Still, DME companies are not likely to play proactive roles, because they have so little influence. They would like to think that the sleep doctors with whom they work would always be taking the initiative for their patients, but as described in earlier posts, these medical professionals may be easily steered away from any interests in UARS. So, the DME companies can educate their UARS patients of the importance of treatment, and this positive step would always be encouraged, but unfortunately, it may have little bearing on insurance coverage, unless enough patients complain about the lack of reimbursement.

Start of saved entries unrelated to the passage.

(* ===== verification/PoolLayout.v ===== *)
(** * Memory pool layout

    The first part of [middleware/src/detail/memory_pool.cpp]: checked size arithmetic,
    the pool header, size-class and directory records with their encodings, and
    [makeLayout], which places every chunk in the segment. *)

From S2P Require Import Prelude Types Outcome BigEndian.
From Stdlib Require Import ZArith Lia List Bool.
From stdpp Require Import base list option.

Local Open Scope Z_scope.

Definition kMemoryPoolMagic : Z := 0x4D57504C.
Definition kPoolHeaderSize : Z := 80.
Definition kSizeClassMetadataSize : Z := 24.
Definition kChunkDirectoryEntrySize : Z := 32.
Definition kChunkAlignment : Z := 64.
(** [sizeof(ChunkHeader)], fixed by a [static_assert]. *)
Definition sizeof_ChunkHeader : Z := 64.

#[export] Hint Unfold kPoolHeaderSize kSizeClassMetadataSize kChunkDirectoryEntrySize : mw_size.

Record PoolHeader := mkPoolHeader {
  ph_magic : Z;
  ph_version : Z;
  ph_header_size : Z;
  ph_segment_size : Z;
  ph_pool_id : Z;
  ph_topic_id : Z;
  ph_owner_pid : Z;
  ph_size_class_count : Z;
  ph_chunk_count : Z;
  ph_size_class_offset : Z;
  ph_chunk_directory_offset : Z;
  ph_chunk_storage_offset : Z;
}.

Record SizeClassMetadata := mkSizeClassMetadata {
  sc_capacity : Z;
  sc_first_chunk_index : Z;
  sc_chunk_count : Z;
}.

Record ChunkDirectoryEntry := mkChunkDirectoryEntry {
  de_header_offset : Z;
  de_payload_offset : Z;
  de_capacity : Z;
  de_size_class_index : Z;
}.

Record PoolLayout := mkPoolLayout {
  pl_header : PoolHeader;
  pl_size_classes : list SizeClassMetadata;
  pl_directory : list ChunkDirectoryEntry;
}.

(** ** Checked arithmetic: [None] is [false] *)

Definition checkedAdd (left right : Z) : option Z :=
  if size_max - right <? left then None else Some (left + right).

Definition checkedMultiply (left right : Z) : option Z :=
  if negb (left =? 0) && (size_max / left <? right) then None else Some (left * right).

Definition checkedAlign (value alignment : Z) : option Z :=
  let remainder := value mod alignment in
  if remainder =? 0 then Some value else checkedAdd value (alignment - remainder).

Definition rangeInside (offset size limit : Z) : bool :=
  (offset <=? limit) && (size <=? limit - offset).

(** ** Encodings *)

Definition encodePoolHeader (h : PoolHeader) : list Z :=
  let e := replicate (Z.to_nat kPoolHeaderSize) 0 in
  let e := put_be 4 (ph_magic h) 0 e in
  let e := put_be 2 (ph_version h) 4 e in
  let e := put_be 2 (ph_header_size h) 6 e in
  let e := put_be 8 (ph_segment_size h) 8 e in
  let e := put_be 8 (ph_pool_id h) 16 e in
  let e := put_be 8 (ph_topic_id h) 24 e in
  let e := put_be 8 (ph_owner_pid h) 32 e in
  let e := put_be 4 (ph_size_class_count h) 40 e in
  let e := put_be 4 (ph_chunk_count h) 44 e in
  let e := put_be 8 (ph_size_class_offset h) 48 e in
  let e := put_be 8 (ph_chunk_directory_offset h) 56 e in
  put_be 8 (ph_chunk_storage_offset h) 64 e.

Definition decodePoolHeader (input : list Z) : PoolHeader :=
  mkPoolHeader (get_be 4 0 input) (get_be 2 4 input) (get_be 2 6 input) (get_be 8 8 input)
    (get_be 8 16 input) (get_be 8 24 input) (get_be 8 32 input) (get_be 4 40 input)
    (get_be 4 44 input) (get_be 8 48 input) (get_be 8 56 input) (get_be 8 64 input).

Definition encodeSizeClass (m : SizeClassMetadata) : list Z :=
  let e := replicate (Z.to_nat kSizeClassMetadataSize) 0 in
  let e := put_be 8 (sc_capacity m) 0 e in
  let e := put_be 4 (sc_first_chunk_index m) 8 e in
  put_be 4 (sc_chunk_count m) 12 e.

Definition decodeSizeClass (input : list Z) : SizeClassMetadata :=
  mkSizeClassMetadata (get_be 8 0 input) (get_be 4 8 input) (get_be 4 12 input).

Definition encodeDirectoryEntry (d : ChunkDirectoryEntry) : list Z :=
  let e := replicate (Z.to_nat kChunkDirectoryEntrySize) 0 in
  let e := put_be 8 (de_header_offset d) 0 e in
  let e := put_be 8 (de_payload_offset d) 8 e in
  let e := put_be 8 (de_capacity d) 16 e in
  put_be 4 (de_size_class_index d) 24 e.

Definition decodeDirectoryEntry (input : list Z) : ChunkDirectoryEntry :=
  mkChunkDirectoryEntry (get_be 8 0 input) (get_be 8 8 input) (get_be 8 16 input)
    (get_be 4 24 input).

(** ** [makeLayout] *)

(** The loop over [config.size_classes]: [None] is the [std::invalid_argument]. *)
Fixpoint layoutClasses (items : list MemoryPoolClassConfig) (previous_capacity total_chunks : Z)
    : option (list SizeClassMetadata * Z) :=
  match items with
  | [] => Some ([], total_chunks)
  | item :: items =>
      if (chunk_size item =? 0) || (u32_max <? chunk_size item) || (chunk_count item =? 0) ||
         (chunk_size item <=? previous_capacity) || (u32_max - chunk_count item <? total_chunks)
      then None
      else
        match layoutClasses items (chunk_size item) (total_chunks + chunk_count item) with
        | Some (classes, total) =>
            Some (mkSizeClassMetadata (chunk_size item) (wrap 32 total_chunks) (chunk_count item)
                    :: classes, total)
        | None => None
        end
  end.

Considering the low level of respect for sleep medicine in the current medical landscape, it would not be surprising that the legal profession will eventually be the final pathway through which the UARS preference cascade is triggered. Though it is a sad commentary on how scientific evidence finds its way into the minds of the powers-that-be, a poor medical practice, such as ignoring UARS or not treating UARS, clearly goes against current scientific evidence. Nevertheless, the fact that so many medical institutions and professionals have even less interest or respect for (not to mention awareness or knowledge of) UARS than sleep medicine itself tells us the preference cascade is not necessarily close at hand. Efforts to educate individuals in all these areas of medicine and healthcare, though, are certainly worthwhile, which is one of the main rationales for these three posts.